▶ _What is required_:
Once you find the line with "Definition MCPServerPhaseRunning : string" in the entries below, return exactly every line from it through the line with "(** resource.ParseQuantity, with".

▶ _Provided records_:
---------------

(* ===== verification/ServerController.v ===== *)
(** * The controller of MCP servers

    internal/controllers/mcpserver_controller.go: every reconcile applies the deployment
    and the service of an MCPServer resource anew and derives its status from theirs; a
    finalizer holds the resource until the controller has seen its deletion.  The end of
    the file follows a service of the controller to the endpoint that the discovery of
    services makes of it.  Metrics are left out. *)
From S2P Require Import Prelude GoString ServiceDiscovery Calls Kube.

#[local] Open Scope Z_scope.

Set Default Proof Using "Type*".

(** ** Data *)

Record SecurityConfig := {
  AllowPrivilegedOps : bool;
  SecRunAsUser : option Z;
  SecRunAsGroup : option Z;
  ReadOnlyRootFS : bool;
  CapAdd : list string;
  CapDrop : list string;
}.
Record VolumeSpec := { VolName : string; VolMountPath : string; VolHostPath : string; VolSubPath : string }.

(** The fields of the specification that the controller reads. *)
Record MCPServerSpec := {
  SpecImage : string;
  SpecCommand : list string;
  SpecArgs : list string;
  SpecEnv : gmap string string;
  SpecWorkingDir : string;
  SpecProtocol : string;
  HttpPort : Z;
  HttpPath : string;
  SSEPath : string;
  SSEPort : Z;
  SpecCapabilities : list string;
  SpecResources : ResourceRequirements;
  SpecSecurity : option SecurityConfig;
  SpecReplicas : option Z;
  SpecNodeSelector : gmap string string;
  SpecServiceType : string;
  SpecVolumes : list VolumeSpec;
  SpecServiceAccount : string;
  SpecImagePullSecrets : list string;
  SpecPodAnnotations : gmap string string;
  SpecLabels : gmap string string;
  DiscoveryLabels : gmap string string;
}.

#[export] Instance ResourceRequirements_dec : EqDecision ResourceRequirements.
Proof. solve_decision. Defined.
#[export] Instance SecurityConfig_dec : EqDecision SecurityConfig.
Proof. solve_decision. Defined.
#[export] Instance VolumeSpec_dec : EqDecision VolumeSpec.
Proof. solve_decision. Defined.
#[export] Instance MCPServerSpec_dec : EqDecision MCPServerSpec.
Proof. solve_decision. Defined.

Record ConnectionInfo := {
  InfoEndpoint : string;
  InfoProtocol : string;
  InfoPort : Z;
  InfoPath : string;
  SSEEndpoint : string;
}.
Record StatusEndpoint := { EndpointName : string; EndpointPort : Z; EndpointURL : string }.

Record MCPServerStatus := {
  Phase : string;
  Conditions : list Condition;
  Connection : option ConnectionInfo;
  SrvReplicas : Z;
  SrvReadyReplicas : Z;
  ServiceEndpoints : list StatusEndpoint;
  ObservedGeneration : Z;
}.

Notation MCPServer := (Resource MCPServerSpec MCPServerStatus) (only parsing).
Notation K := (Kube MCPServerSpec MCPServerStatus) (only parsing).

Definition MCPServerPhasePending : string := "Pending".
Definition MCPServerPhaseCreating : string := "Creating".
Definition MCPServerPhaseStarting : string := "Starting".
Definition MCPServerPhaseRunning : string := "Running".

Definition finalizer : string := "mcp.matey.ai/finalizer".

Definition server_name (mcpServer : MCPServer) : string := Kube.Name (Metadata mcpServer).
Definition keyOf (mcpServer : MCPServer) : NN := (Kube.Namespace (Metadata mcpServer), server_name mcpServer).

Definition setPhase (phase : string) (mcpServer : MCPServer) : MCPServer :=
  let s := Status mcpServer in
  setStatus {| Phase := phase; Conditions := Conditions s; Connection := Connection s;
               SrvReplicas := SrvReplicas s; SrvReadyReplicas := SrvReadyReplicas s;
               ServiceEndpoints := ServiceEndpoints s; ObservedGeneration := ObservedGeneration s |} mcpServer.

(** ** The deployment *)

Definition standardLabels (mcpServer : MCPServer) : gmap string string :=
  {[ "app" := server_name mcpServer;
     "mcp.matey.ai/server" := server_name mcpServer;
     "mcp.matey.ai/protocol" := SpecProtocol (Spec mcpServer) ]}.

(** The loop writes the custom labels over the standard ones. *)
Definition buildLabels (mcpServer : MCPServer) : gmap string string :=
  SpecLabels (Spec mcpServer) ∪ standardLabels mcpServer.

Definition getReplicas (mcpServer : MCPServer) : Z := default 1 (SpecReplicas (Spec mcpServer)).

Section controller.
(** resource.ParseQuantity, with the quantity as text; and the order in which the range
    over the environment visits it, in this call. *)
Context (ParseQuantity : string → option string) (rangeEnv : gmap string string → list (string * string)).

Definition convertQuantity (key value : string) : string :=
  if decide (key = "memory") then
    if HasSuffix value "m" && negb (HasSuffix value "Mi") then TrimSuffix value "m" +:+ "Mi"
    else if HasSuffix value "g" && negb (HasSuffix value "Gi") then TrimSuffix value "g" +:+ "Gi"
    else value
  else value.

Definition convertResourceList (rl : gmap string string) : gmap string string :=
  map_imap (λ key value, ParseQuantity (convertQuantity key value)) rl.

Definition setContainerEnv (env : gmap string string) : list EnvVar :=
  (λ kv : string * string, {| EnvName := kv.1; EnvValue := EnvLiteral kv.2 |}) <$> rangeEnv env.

---------------

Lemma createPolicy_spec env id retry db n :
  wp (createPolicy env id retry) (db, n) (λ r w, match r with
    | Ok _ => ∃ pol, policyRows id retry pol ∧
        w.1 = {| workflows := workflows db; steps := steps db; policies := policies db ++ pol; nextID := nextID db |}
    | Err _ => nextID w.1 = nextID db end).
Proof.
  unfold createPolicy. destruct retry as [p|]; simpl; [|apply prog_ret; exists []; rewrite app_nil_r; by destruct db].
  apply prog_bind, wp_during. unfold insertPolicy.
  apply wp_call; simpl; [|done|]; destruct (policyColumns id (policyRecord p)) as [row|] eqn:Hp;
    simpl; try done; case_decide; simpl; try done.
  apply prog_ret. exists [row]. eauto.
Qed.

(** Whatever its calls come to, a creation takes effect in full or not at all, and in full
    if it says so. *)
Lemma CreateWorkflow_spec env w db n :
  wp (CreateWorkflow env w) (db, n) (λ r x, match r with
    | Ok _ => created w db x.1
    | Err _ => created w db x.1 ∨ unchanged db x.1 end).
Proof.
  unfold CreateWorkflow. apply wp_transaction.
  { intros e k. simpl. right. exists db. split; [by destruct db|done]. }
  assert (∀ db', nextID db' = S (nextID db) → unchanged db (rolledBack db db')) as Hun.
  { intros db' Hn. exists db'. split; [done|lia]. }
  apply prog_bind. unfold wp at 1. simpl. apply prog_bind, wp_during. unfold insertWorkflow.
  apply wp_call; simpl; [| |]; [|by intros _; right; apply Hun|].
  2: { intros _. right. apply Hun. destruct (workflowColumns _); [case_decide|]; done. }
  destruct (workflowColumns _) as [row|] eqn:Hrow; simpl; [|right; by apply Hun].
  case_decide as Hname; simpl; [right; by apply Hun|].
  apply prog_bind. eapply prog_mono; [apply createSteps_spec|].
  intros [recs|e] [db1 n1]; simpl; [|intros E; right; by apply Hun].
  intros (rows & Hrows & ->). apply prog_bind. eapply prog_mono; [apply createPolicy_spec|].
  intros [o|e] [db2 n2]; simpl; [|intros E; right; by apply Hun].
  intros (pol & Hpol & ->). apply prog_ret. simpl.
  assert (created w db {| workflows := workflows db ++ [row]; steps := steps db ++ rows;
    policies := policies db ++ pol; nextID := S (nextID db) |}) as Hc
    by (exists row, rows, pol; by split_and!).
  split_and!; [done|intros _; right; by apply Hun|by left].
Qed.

---------------

▶ _Task output_:
Definition MCPServerPhaseRunning : string := "Running".

Definition finalizer : string := "mcp.matey.ai/finalizer".

Definition server_name (mcpServer : MCPServer) : string := Kube.Name (Metadata mcpServer).
Definition keyOf (mcpServer : MCPServer) : NN := (Kube.Namespace (Metadata mcpServer), server_name mcpServer).

Definition setPhase (phase : string) (mcpServer : MCPServer) : MCPServer :=
  let s := Status mcpServer in
  setStatus {| Phase := phase; Conditions := Conditions s; Connection := Connection s;
               SrvReplicas := SrvReplicas s; SrvReadyReplicas := SrvReadyReplicas s;
               ServiceEndpoints := ServiceEndpoints s; ObservedGeneration := ObservedGeneration s |} mcpServer.

(** ** The deployment *)

Definition standardLabels (mcpServer : MCPServer) : gmap string string :=
  {[ "app" := server_name mcpServer;
     "mcp.matey.ai/server" := server_name mcpServer;
     "mcp.matey.ai/protocol" := SpecProtocol (Spec mcpServer) ]}.

(** The loop writes the custom labels over the standard ones. *)
Definition buildLabels (mcpServer : MCPServer) : gmap string string :=
  SpecLabels (Spec mcpServer) ∪ standardLabels mcpServer.

Definition getReplicas (mcpServer : MCPServer) : Z := default 1 (SpecReplicas (Spec mcpServer)).

Section controller.
(** resource.ParseQuantity, with the quantity as text; and the order in which the range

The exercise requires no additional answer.